「自作PCの未来は、明るい」5年後のアキバを歩く 第4回(1/2 ページ)

» 2007年05月29日 11時30分 公開
[古田雄介,ITmedia]

 USER'S SIDEの小林氏は、警鐘の意味合いも込めて「自作PCに未来はない」と断じた。業界が終息する原因の1つに「PCパーツショップの安売り戦略」を挙げていたが、それにより多くのユーザーを獲得してきた事実も認めている。この戦略の功罪については、ショップスタッフの間でもさまざまな意見が聞かれるところだ。

 第4回は、自作PCの黎明期に「PCパーツが安いショップ」として名を馳せたツートップ秋葉原本店に話を聞いた。同店は1993年に秋葉原に進出し、それまで高価だったPCパーツの価格を大幅に下げて、自作PCを世に普及させる原動力となった。経営母体は変わったものの、約15年もアキバ電気街で重要な役割を担い続けている。

“安売り”の価値が下がったアキバ

ツートップ秋葉原本店 副店長 柿田 俊介(かきた しゅんすけ)氏

 ツートップが秋葉原に進出した1993年は、Windows 95もまだ登場していない時期。インターネットも普及していない時代で、1台のマシンが100万円近くするのもめずらしくなかった。まもなく同店をはじめとするアキバのショップが低価格でPCパーツを販売し、“街の顔”へと急成長を遂げることになる。自作PCブームの到来だ。

 しかし、その原動力となった「安売り」は、現在の戦略としては優先順位が下がっているという。

柿田 Windows XPが登場してまもなくの2002年ごろから、弊店も含めて、いままでの安売りから方針を変えるショップが増えてきました。“価格競争をしていると先がない”と業界全体で気付いたんでしょうね。

 例えば、少し前までバルクのDVDドライブが1万円強だったのが、いまは6000円程度に下がっています。そうなると、単純に入ってくるお金は半分近くに減ってしまう。お客さんのほうも、いままでなんだったのよ? と思う。メーカーも小売り業者もメリットがなく、お客さんもお得な気分ではなくなります。安売りだけで進めると先が細くなる。業界全体でそれに気付いたのが、2002年ごろでした。

――低価格で有名になったPC-Successは2007年はじめに閉店しましたが、いまのアキバで安売りの戦略を立ててもうまくいかないのでしょうか?

柿田 浮いてしまいますね。少なくとも、後に続くショップはほとんどないでしょう。頑張っているのかなぁと、他人事のように傍観するだけ。ただ、あまり目立つようだと代理店に「どうなってんの?」と聞くことはあると思います。まったく代理店が被らないPCパーツショップはないですから。まあ、特定のショップだけ異常に安く卸す代理店はないでしょうが。

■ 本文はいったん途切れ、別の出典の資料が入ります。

(* ===== verification/LwipBuffers.v ===== *)
(** * Who holds the packets of lwIP

    The stack of src/network/bm_lwip.c between lwIP and BCMP: packets that come in wait in
    the queue of BCMP, in their order and with the addresses of their headers, until they are
    handled; no packet, layout or address is lost or used after it was freed, while there
    is memory.  What happens without memory is in the examples. *)
From S2P Require Import Prelude Util LinkedList SList L2Policy Os Parts Device Packet LinuxBuf L2 BmLinux Lwip.

(** A packet: how often it is referenced, how many of these references are those of layers
    below (layer 2 takes one for every frame that it is given to send, and gives it back when
    the frame has been sent), and the bytes from its payload on. *)
Record lwip_packet : Type := MkLwipPacket { pk_refs : Z; pk_lower : nat; pk_bytes : bytes }.

(** What is documented of lwIP.  [pbufs]: the packets that exist.  [incoming]: a packet of
    BCMP that came in, with its source, for which lwIP calls [ip_recv]; its first buffer has
    the IP header.  A packet that is sent gets headers in front of its bytes, and the layers
    below may keep references to it.  [l2_done]: a packet of which they no longer need one. *)
Class LwipLaws (St : Type) `{Part lwip St} `{LwipApi St} : Type := {
  pbufs : St -> gmap loc lwip_packet;
  incoming : M St (loc * BmIpAddr);
  l2_done : M St (option loc);
  pbufs_part p s : pbufs (set_part p s) = pbufs s;
  incoming_spec s :
    total incoming (fun r s' => part s' = part s /\ pbufs s !! fst r = None /\ length (snd r) = 16%nat
      /\ exists f, pbufs s' = <[fst r := MkLwipPacket 1 0 f]> (pbufs s) /\ (40 <= length f)%nat) s;
  alloc_spec layer n s :
    total (pbuf_alloc layer n) (fun r s' => part s' = part s
      /\ match r with
         | Some l => pbufs s !! l = None
             /\ exists d, pbufs s' = <[l := MkLwipPacket 1 0 d]> (pbufs s) /\ length d = Z.to_nat n
         | None => pbufs s' = pbufs s
         end) s;
  free_spec l r k d s :
    pbufs s !! l = Some (MkLwipPacket r k d) ->
    total (pbuf_free (Some l)) (fun _ s' => part s' = part s
      /\ pbufs s' = if r =? 1 then delete l (pbufs s) else <[l := MkLwipPacket (r - 1) k d]> (pbufs s)) s;
  payload_spec l r k d s :
    pbufs s !! l = Some (MkLwipPacket r k d) ->
    total (pbuf_payload l) (fun b s' => b = d /\ part s' = part s /\ pbufs s' = pbufs s) s;
  len_spec l r k d s :
    pbufs s !! l = Some (MkLwipPacket r k d) ->
    total (pbuf_len l) (fun n s' => n = Z.of_nat (length d) /\ part s' = part s /\ pbufs s' = pbufs s) s;
  tot_len_spec l r k d s :
    pbufs s !! l = Some (MkLwipPacket r k d) ->
    total (pbuf_tot_len l) (fun n s' => Z.of_nat (length d) <= n /\ part s' = part s /\ pbufs s' = pbufs s) s;
  store_spec l r k d off x s :
    pbufs s !! l = Some (MkLwipPacket r k d) -> (off + length x <= length d)%nat ->
    total (pbuf_store l off x) (fun _ s' => part s' = part s
      /\ pbufs s' = <[l := MkLwipPacket r k (blit off x d)]> (pbufs s)) s;
  remove_header_spec l r k d n s :
    pbufs s !! l = Some (MkLwipPacket r k d) -> 0 <= n <= Z.of_nat (length d) ->
    total (pbuf_remove_header l n) (fun ok s' => ok = true /\ part s' = part s
      /\ pbufs s' = <[l := MkLwipPacket r k (drop (Z.to_nat n) d)]> (pbufs s)) s;
  ip6_addr_spec idx s :
    total (netif_ip6_addr idx) (fun _ s' => part s' = part s /\ pbufs s' = pbufs s) s;
  raw_sendto_spec pcb l dst src r k d s :
    pbufs s !! l = Some (MkLwipPacket r k d) ->
    total (raw_sendto_if_src pcb (Some l) dst src) (fun _ s' => part s' = part s
      /\ exists n d', pbufs s' = <[l := MkLwipPacket (r + Z.of_nat n) (n + k) d']> (pbufs s) /\ (length d <= length d')%nat) s;
  l2_done_spec s :
    total l2_done (fun o s' => part s' = part s
      /\ match o with
         | Some l => exists r k d, pbufs s !! l = Some (MkLwipPacket r (S k) d)
                                 /\ pbufs s' = <[l := MkLwipPacket r k d]> (pbufs s)
         | None => pbufs s' = pbufs s
         end) s
}.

 CPUにしろ、メモリにしろ、売っているものが基本的に同じなので、他店の価格に影響されやすい環境はいまも同じです。無茶をするショップがなくなったのが大きいですね。

――なぜ、無茶な安売りがなくなったのでしょうか?

柿田 お客さんのニーズが少ないからだと思います。以前はネットで調べて最安値のところで買うというのが当たり前でした。アキバを歩きながら、一日かけて最安構成で目的のパーツをそろえるっていうのも、お客さんの楽しみだった。いまでもいるとは思いますが、以前より確実に減りましたね。

 一カ所で買った方がサポート面で安心というのもあるでしょうし、お客さんが昔ほど安さに反応しなくなった。例えば、HDDはどの時代も1万円前後のものが1番売れる。CPUは2万円台。面白いもので、多くのユーザーが基本パーツにかけるお金は、2002年からあまり変わっていないんです。1台PCを組み立てるのに10〜15万円あればOKという相場が何となくできているから、苦しい予算で少しでも安くと考える人が少なくなっているのかもしれません。

Windows Vista発売後に突如閉店したPC-Success(写真=左)。2002年頃の売れ筋CPUはPentium 4 2.40B。当時(2002年秋頃)の価格は2万5000円前後。2007年現在も、2万9000円前後のCore 2 Duo E6600が人気を集めている(写真=右)

――安いショップの価格表を持ち出して、ディスカウントを求める人は、いまでもいますか?

柿田 いますが、以前より少なくなっています。安いに越したことはないのでしょうが、そこまでして安さを求める人は減っていますね。また、値切りに挑戦しても、それほど下がらないことを知っている人も多いでしょう(関連記事:日本橋“オタロード”で“オタクが値切る”は通用するのか)。